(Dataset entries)
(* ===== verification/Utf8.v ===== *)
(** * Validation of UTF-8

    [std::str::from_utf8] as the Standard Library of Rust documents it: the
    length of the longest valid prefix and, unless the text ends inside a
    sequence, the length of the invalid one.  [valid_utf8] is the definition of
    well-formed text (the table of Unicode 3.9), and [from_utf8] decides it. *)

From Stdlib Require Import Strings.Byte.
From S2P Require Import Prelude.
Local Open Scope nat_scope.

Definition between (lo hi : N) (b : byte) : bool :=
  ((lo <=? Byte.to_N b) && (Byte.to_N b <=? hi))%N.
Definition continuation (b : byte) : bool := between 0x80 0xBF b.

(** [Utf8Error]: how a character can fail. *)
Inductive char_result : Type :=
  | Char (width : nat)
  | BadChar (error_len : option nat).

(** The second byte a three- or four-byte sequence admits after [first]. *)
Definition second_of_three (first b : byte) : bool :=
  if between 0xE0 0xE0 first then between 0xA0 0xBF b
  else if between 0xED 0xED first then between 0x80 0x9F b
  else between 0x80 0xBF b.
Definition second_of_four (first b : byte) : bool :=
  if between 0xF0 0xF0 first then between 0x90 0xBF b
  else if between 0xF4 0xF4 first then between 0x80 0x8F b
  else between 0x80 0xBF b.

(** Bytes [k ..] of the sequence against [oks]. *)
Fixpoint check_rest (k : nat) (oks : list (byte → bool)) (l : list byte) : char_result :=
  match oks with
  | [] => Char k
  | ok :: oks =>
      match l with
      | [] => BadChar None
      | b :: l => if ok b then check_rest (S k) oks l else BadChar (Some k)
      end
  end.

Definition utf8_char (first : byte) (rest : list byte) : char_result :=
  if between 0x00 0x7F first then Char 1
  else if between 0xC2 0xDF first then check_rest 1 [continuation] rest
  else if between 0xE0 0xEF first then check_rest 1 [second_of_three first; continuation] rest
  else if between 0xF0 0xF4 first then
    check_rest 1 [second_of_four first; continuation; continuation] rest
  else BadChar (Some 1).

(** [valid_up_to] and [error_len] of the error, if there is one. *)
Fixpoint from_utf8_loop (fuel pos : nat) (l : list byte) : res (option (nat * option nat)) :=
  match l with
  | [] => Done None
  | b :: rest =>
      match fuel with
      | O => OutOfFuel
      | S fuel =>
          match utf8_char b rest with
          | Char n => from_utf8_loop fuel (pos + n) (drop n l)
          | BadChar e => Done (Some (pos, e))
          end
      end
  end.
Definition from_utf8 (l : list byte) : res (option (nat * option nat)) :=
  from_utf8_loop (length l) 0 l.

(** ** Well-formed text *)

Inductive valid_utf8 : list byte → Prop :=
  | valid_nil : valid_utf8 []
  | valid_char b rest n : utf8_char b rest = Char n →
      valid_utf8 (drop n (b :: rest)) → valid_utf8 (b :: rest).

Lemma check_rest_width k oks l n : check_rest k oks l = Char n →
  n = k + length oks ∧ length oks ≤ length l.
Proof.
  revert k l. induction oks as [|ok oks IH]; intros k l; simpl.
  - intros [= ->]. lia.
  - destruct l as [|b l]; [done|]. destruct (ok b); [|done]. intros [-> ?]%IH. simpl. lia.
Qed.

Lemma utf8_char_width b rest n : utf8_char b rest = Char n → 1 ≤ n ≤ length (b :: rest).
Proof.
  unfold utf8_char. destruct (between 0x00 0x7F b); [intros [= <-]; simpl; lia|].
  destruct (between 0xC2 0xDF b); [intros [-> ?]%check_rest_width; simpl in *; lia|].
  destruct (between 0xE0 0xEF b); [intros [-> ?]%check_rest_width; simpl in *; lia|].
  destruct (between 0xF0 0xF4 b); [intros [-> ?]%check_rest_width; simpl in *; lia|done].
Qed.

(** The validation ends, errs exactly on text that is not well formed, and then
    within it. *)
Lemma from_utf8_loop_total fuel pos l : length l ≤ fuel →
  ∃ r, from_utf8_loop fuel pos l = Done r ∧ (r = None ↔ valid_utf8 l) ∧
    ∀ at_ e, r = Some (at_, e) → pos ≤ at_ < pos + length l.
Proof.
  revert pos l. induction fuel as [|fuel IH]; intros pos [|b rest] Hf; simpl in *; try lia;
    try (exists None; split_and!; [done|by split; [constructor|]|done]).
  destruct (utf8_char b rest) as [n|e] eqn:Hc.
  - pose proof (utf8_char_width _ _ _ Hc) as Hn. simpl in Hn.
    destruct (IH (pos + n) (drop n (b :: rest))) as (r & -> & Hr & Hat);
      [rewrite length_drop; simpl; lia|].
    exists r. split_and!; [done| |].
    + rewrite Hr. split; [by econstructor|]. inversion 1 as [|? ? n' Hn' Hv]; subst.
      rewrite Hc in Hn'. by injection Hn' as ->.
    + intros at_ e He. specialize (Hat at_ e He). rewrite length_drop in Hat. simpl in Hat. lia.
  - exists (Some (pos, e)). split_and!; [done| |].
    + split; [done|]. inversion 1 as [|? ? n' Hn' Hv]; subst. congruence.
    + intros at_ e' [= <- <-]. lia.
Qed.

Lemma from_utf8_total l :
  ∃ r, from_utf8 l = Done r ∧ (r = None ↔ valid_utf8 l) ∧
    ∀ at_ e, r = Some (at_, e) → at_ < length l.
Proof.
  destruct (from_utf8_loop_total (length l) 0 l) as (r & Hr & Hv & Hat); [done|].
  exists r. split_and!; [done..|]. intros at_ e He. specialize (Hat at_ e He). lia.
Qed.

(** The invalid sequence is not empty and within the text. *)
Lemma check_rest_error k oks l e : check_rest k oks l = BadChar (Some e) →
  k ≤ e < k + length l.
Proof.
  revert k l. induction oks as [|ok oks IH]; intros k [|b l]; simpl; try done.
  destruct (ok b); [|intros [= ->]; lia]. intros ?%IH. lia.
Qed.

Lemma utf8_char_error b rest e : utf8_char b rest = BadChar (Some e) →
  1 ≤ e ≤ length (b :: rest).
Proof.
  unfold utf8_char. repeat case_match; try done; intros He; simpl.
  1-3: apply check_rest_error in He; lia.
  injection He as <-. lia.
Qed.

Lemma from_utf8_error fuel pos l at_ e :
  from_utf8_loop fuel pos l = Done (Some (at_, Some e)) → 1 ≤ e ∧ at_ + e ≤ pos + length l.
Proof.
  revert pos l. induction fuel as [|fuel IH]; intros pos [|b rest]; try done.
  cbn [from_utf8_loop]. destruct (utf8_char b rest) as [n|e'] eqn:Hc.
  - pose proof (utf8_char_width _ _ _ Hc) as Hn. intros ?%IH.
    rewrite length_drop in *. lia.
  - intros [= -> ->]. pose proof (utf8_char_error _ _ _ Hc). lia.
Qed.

==

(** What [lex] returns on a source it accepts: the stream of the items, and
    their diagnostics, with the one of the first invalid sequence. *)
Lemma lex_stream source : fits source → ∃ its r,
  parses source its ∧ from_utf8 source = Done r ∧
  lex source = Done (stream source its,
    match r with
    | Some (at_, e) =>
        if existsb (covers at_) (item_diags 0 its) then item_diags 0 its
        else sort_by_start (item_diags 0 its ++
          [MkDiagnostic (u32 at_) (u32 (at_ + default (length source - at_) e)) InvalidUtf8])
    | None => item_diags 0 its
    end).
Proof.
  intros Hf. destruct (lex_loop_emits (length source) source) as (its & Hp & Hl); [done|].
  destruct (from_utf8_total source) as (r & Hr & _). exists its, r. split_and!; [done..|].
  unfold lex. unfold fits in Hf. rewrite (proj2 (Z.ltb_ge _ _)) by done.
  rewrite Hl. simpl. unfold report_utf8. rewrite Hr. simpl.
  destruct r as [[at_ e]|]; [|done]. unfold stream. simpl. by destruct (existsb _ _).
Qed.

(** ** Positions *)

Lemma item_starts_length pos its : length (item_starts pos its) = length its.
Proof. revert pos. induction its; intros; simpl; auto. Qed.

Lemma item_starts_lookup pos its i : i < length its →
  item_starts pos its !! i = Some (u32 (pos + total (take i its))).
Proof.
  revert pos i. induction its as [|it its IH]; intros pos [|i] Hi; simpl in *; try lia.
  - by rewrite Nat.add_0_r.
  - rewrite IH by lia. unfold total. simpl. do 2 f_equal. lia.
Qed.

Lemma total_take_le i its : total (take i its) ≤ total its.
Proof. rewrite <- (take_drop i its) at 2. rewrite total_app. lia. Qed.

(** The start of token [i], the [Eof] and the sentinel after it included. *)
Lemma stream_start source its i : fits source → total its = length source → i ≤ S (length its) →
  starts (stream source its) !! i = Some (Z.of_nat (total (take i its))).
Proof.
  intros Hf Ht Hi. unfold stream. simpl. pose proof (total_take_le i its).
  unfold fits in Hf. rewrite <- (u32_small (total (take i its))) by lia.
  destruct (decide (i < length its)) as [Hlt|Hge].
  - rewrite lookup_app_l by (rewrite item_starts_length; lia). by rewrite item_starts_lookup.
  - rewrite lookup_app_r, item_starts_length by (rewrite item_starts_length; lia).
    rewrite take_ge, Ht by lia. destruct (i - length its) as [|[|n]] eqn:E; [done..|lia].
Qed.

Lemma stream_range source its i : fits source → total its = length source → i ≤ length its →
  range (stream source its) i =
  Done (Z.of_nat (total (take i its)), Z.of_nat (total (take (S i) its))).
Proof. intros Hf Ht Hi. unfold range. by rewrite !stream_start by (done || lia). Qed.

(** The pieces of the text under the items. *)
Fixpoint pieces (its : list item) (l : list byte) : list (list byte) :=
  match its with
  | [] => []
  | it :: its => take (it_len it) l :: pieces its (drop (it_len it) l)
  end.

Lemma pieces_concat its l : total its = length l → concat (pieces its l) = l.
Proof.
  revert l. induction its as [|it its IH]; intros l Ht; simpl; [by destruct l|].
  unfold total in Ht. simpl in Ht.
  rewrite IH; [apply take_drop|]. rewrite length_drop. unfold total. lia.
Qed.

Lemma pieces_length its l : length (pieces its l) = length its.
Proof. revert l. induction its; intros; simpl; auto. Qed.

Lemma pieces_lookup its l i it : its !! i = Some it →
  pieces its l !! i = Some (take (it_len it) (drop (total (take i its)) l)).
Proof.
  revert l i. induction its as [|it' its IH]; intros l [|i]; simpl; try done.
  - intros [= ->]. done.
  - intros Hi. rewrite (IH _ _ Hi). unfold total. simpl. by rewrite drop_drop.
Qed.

...

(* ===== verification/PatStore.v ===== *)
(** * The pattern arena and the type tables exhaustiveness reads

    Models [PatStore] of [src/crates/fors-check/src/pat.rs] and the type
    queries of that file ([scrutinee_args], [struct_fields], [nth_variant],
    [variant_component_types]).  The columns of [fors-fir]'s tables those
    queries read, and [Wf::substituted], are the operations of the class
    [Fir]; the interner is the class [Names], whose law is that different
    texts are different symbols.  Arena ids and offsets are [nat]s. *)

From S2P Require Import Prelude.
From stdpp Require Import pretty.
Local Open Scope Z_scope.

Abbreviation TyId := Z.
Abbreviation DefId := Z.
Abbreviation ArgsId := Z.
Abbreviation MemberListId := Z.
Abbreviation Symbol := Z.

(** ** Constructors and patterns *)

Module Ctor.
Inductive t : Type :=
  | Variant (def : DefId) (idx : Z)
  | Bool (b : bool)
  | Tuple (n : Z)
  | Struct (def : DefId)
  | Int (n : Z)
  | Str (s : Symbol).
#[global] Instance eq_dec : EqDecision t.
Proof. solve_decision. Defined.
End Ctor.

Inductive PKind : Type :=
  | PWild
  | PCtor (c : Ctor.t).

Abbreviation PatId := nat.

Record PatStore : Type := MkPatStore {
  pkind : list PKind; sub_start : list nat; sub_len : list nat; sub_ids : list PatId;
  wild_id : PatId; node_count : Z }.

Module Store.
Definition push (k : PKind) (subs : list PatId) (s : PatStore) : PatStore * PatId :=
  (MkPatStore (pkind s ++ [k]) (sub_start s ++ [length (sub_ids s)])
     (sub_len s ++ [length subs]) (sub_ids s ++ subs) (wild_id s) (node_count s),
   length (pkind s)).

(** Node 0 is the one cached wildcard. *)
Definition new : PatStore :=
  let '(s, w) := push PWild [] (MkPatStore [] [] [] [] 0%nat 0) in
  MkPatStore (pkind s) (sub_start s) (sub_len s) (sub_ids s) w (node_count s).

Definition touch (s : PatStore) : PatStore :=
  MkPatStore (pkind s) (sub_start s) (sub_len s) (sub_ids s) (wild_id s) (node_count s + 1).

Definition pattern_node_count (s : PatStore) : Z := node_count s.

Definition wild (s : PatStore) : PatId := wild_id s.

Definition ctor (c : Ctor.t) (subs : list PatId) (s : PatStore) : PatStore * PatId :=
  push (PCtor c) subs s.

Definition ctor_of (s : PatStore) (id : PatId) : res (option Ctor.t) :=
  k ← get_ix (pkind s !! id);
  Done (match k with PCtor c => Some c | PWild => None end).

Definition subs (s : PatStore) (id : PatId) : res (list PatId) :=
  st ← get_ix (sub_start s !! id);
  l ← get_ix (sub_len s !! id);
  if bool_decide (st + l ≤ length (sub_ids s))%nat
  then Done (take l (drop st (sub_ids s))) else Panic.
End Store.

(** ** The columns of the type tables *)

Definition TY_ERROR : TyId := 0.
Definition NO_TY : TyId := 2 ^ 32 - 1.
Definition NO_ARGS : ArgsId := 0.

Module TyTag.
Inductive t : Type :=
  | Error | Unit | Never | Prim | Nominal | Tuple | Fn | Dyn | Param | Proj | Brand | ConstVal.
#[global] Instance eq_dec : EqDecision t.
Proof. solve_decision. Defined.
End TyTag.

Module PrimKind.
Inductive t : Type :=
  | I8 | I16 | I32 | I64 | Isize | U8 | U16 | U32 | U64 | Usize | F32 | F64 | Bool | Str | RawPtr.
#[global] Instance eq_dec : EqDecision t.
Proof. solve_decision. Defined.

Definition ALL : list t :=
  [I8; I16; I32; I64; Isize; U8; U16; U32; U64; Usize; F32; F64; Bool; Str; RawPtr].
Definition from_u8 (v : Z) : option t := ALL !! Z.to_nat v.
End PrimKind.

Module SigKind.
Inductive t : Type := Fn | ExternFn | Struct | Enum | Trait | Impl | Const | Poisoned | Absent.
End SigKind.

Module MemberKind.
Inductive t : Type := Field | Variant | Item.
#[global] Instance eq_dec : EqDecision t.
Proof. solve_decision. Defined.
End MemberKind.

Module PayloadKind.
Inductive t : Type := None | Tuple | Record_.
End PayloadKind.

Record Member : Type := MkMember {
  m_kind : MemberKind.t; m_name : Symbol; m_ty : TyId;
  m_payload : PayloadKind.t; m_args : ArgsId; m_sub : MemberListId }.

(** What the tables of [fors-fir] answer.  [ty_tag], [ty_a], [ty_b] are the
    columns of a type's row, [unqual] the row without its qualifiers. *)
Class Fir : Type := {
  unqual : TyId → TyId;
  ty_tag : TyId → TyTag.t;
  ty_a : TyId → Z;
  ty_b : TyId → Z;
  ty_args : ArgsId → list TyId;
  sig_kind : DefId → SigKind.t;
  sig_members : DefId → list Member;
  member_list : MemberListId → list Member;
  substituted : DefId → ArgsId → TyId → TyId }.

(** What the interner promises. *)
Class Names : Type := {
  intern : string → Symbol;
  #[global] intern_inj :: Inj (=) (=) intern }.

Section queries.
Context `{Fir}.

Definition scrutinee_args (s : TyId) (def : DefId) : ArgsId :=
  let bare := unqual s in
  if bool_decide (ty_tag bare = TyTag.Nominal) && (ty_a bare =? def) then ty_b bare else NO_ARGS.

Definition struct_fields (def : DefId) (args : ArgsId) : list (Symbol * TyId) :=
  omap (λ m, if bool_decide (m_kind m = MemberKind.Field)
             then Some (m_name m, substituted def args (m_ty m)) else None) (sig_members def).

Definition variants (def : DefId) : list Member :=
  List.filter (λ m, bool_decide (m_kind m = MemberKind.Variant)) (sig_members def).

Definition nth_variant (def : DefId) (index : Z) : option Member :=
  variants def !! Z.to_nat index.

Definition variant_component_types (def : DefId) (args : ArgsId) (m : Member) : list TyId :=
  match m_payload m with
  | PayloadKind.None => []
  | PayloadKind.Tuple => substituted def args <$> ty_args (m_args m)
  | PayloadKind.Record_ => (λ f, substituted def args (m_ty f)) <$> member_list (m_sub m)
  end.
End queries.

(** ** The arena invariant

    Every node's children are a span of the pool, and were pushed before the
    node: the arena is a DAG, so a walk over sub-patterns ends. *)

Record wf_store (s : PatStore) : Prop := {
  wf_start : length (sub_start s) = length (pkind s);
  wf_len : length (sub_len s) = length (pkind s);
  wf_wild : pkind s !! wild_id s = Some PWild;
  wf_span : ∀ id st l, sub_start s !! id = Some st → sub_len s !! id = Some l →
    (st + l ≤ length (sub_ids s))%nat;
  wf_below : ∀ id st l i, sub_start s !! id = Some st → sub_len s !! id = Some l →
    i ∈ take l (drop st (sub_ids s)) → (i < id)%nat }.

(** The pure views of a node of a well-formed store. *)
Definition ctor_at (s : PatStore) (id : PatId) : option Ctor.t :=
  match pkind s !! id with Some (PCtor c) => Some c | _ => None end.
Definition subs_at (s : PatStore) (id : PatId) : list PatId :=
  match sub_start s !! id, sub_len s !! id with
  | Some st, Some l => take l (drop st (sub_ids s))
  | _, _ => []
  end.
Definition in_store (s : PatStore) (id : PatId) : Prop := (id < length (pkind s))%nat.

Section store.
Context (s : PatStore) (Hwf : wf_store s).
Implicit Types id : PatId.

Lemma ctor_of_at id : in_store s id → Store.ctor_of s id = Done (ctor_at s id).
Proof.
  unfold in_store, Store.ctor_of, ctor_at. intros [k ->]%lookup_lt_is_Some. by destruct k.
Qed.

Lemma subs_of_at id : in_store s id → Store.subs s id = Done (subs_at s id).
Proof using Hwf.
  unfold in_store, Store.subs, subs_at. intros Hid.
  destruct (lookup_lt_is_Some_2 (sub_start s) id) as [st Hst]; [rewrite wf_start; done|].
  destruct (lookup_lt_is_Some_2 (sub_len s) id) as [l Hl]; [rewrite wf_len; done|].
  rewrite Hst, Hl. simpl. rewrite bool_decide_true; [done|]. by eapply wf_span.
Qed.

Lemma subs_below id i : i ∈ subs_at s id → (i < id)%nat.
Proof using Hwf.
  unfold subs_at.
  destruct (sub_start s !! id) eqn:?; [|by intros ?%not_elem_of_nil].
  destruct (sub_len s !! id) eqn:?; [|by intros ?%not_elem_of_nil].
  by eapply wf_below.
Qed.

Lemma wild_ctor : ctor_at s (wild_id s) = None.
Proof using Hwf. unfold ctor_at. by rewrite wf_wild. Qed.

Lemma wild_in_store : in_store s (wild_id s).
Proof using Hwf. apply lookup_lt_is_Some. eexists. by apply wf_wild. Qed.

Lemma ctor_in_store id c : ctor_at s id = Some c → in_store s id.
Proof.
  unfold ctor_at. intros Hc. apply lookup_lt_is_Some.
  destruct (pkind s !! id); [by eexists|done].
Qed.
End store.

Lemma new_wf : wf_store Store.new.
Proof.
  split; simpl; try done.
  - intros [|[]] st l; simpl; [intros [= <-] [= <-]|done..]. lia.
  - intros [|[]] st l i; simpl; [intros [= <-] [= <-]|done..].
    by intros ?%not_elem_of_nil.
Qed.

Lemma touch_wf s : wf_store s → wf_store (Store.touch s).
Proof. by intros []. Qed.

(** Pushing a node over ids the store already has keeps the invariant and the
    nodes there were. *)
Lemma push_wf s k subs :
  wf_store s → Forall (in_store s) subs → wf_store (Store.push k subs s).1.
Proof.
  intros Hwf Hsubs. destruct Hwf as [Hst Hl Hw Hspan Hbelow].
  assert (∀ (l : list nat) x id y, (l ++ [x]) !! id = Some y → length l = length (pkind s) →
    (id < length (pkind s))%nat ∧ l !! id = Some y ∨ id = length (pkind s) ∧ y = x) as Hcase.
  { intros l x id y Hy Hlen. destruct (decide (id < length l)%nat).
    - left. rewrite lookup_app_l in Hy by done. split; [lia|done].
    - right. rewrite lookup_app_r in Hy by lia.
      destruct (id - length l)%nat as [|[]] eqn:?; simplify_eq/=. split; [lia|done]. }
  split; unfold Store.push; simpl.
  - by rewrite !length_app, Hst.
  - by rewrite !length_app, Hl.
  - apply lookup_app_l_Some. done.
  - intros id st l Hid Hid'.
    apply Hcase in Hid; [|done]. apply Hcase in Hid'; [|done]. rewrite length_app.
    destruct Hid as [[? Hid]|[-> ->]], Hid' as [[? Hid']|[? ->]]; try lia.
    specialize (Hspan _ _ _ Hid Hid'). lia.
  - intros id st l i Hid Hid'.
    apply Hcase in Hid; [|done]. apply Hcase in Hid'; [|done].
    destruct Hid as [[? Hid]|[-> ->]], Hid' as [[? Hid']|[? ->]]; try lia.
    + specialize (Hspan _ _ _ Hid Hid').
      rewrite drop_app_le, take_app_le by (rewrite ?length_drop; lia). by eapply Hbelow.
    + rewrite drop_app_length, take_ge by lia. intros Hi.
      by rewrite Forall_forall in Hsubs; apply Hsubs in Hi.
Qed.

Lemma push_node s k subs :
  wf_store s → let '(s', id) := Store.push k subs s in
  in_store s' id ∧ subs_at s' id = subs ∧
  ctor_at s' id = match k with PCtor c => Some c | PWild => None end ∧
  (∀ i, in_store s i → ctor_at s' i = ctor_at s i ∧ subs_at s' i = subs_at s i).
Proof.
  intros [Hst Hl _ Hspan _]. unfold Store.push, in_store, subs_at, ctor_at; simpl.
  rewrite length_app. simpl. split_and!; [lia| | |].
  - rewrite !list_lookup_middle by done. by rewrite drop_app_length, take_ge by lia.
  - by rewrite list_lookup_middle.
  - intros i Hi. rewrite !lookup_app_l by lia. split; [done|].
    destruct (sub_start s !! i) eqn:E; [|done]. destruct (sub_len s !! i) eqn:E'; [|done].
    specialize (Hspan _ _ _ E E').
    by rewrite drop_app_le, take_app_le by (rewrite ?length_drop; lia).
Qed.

◆ Your instructions ◆
When you reach the line holding "Record Member : Type" in the records above, begin reproducing exactly, stop after the line holding "(** What the tables", and output nothing else.

◆ Task solution ◆
Record Member : Type := MkMember {
  m_kind : MemberKind.t; m_name : Symbol; m_ty : TyId;
  m_payload : PayloadKind.t; m_args : ArgsId; m_sub : MemberListId }.

(** What the tables of [fors-fir] answer.  [ty_tag], [ty_a], [ty_b] are the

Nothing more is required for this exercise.